I selected for this year's retreat theme the suggestion to the retreatants that we practice the Presence by reflecting on the idea that God is watching us at every moment. Not, of course, in an invasive or nosey way but in a loving and wisdom guiding way. The image that prompted this inspiration comes from India where one sees idols covered in "eyes" or pictures of just a pair of eyes. Yogananda's beautiful poem, The Two Dark Eyes, is a tribute to Divine Mother through the eyes and form of his earthly mother.

Haven't you suddenly turned around on some unknown instinct to find yourself face to face with someone who is looking at you? Now, in human terms this isn't necessarily a pleasant thing, but that initial feeling wakes us up, as it were, to the presence of "Another." It is this feeling that I invited retreatants to hold, but in a divine way. That God, or guru, is ever with you, watching over you, ready to offer guidance, comfort, or companionship.

There is a recording of Yogananda's voice in which he tells the story of St. Anthony. The charm and the power of Yogananda's voice are impossible to convey on a blog, but it remains with me even as I write this. After Satan threatens to destroy St. Anthony and tries to convince Anthony that there is no God and that Anthony's forty years of prayer and fasting were for naught (if only Anthony would worship Satan.....), Jesus appears in the nick of time to banish Satan. St. Anthony asks Jesus where he had been all those (forty) years of Anthony's desert solitude, and Jesus says, "Anthony, I was always with you. I am the same with you always.”

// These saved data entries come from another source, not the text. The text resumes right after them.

(** ** The reachable databases *)

(** The migrated schema without rows, then any operations; time passes and identifiers are
    drawn between them. *)
Inductive pg_reachable : World Postgres → Prop :=
  | pg_reach_start w : tables (w_store w) = no_rows → pg_reachable w
  | pg_reach_op op w : pg_reachable w → op_ok op → pg_reachable (pg_do op w).2
  | pg_reach_env w w' : pg_reachable w → tables (w_store w') = tables (w_store w) → pg_reachable w'.

Lemma no_rows_wf : pg_wf no_rows.
Proof. split; try split; intros ?; by rewrite ?lookup_empty. Qed.

(** C16: The schema invariant. Whatever operations run, in any order and whether they succeed
    or fail, every table stays keyed by its row's id, (workflow_id, version), (rule_id, version),
    (action name, version) and the step key of an event stay unique, every run has its
    definition, every event, signal and task its run, and no run has more than three open
    try/catch frames. *)
Theorem pg_reachable_wf w : pg_reachable w → pg_wf (tables (w_store w)).
Proof.
  induction 1 as [w E|op w _ IH Hop|w w' _ IH E]; rewrite ?E; auto using no_rows_wf, pg_do_wf.
Qed.
End PgInv.
Lemma races_ok_go_commit id v v' c s r r' :
  races_ok id v → sv_open v !! c = Some s → se_prog s = Commit true →
  saga_runs (committed v) !! se_run s = Some r → run_AwaitedSignal r ≠ None →
  se_runs s = {[se_run s := r']} → run_AwaitedSignal r' = None →
  map_Forall (λ i sg, sig_RunID sg = se_run s ∧
    sig_RunID <$> saga_signals (committed v) !! i = Some (se_run s)) (se_signals s) →
  go c v = Some v' → races_ok id v'.
Proof.
  intros Hok Hc Hp Hr Ha E1 Hn E2. unfold go. rewrite Hc, Hp. intros [= <-].
  destruct (stage_delete id v c Hok) as [Hs Hl]. unfold answered. split; [|exact Hl|..]; simpl.
  - intros c2 s2 Hd. pose proof Hd as [Hne Hc2]%lookup_delete_Some.
    apply (stage_kept (committed v)); [| |by apply (Hs c2)].
    + intros i Hi. apply (sees_other s _ (se_run s) i r' E1). intros ->.
      apply (ok_locks _ _ Hok _ _ _ _ Hc Hc2 Hne (se_run s)); [|done]. rewrite E1. set_solver.
    + intros i _. unfold committed at 1. simpl.
      destruct (se_signals s !! i) as [sg|] eqn:Hi.
      * rewrite (lookup_union_Some_l _ _ _ _ Hi). destruct (E2 i sg Hi) as [Hsg ->]. simpl. congruence.
      * by rewrite lookup_union_r.
  - unfold wins. destruct (decide (se_run s = id)) as [Hid|Hid].
    + rewrite filter_cons_True by done. fold (wins id (sv_done v)).
      by rewrite (matched_unwon id v c s r Hok Hc Hid Hr Ha).
    + rewrite filter_cons_False by (simpl; naive_solver). apply Hok.
  - intros Hw ro Hro. unfold committed in Hro. simpl in Hro. destruct (decide (se_run s = id)) as [Hid|Hid].
    + subst. pose proof (sees_run s (committed v) _ _ E1) as Hv.
      unfold committed in Hv. simpl in Hv. rewrite Hv in Hro. by simplify_eq.
    + pose proof (sees_other s (committed v) _ id _ E1 (not_eq_sym Hid)) as Hv.
      unfold committed in Hv. simpl in Hv. rewrite Hv in Hro. apply (ok_won _ _ Hok); [|done]. unfold wins in Hw.
      by rewrite filter_cons_False in Hw by (simpl; naive_solver).
Qed.
Lemma races_ok_go id v v' c : races_ok id v → go c v = Some v' → races_ok id v'.
Proof.
  intros Hok Hg. destruct (sv_open v !! c) as [s|] eqn:Hc; [|by unfold go in Hg; rewrite Hc in Hg].
  destruct (ok_stage _ _ Hok c s Hc).
  - by eapply races_ok_go_select.
  - unfold go in Hg. rewrite Hc in Hg. replace (se_prog s) with (Rollback false : Prog bool) in Hg.
    injection Hg as <-. by apply races_ok_lost.
  - by eapply races_ok_go_clear.
  - by eapply races_ok_go_consume.
  - by eapply races_ok_go_commit.
Qed.

Lemma races_ok_race id v v' :
  race (λ op, ¬ arms id op) v v' → races_ok id v → races_ok id v'.
Proof.
  intros [c i name u Hc|c u u' Hg|op u Hop Hk|t u] Hok.
  - unfold begin_tx. split; simpl; [..|by apply Hok|by apply Hok].
    + apply map_Forall_insert_2; [by apply at_select|apply Hok].
    + intros c1 c2 s1 s2 [[-> <-]|[Hn1 Ho1]]%lookup_insert_Some [[-> <-]|[Hn2 Ho2]]%lookup_insert_Some Hne;
        simpl; [done|set_solver..|by eapply (ok_locks _ _ Hok)].
  - by eapply races_ok_go.
  - split; simpl; [|by apply Hok|by apply Hok|].
    + intros c s Hc. destruct (Hk c s Hc) as [Hr Hs]. apply (stage_kept (committed u)); [done| |by apply (ok_stage _ _ Hok c)].
      intros i Hi. unfold committed at 1. simpl. by rewrite Hs.
    + intros Hw. apply (pg_do_no_wait id op (sv_world u) Hop). by apply (ok_won _ _ Hok).
  - split; apply Hok.
Qed.
Lemma races_ok_start id w : races_ok id (mkServer w ∅ []).
Proof. split; simpl; [apply map_Forall_empty|by intros ???? []%lookup_empty_Some|lia|done]. Qed.
Lemma races_ok_reach id w v :
  rtc (race (λ op, ¬ arms id op)) (mkServer w ∅ []) v → races_ok id v.
Proof.
  intros Hr. eapply (rtc_ind_r (λ v, races_ok id v)); [apply races_ok_start| |exact Hr].
  intros u u' _ Hu Hok. by eapply races_ok_race.
Qed.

God is always with us. It we whose thoughts and desires wander far from Him. A noted chemist once came to Swami Sri Yukteswar (Yogananda's guru) and insisted that there was no God. Sri Yukteswar commented, "So, you haven't isolated God in your test tubes?" Sri Yukteswar suggested the chemist try an unheard of experiment: watch his own thoughts for a full day and then he would wonder no longer at God's absence.

Thus it is on retreat or in personal seclusion that we have the opportunity to be mindful of our thoughts and to continually re-direct them in silent searching for the two lost dark eyes of Divine Mother. Try this for a week: imagine looking over your shoulder, or looking up, periodically, to catch a glimpse of One who is watching out for you, who is awaiting your interest, love and attention. Yogananda once charmingly put it this way: God has an inferiority complex because He thinks no one loves Him!

Throughout Yogananda's popular book of poems and "prayer-demands," "Whispers from Eternity," he uses poetic phrases to the effect that God hides behind nature, behind the smiles of friends, behind the energy of our activities, the intelligence of our thoughts, and the power of our emotions. God is the nearest of the near and the dearest of the dear.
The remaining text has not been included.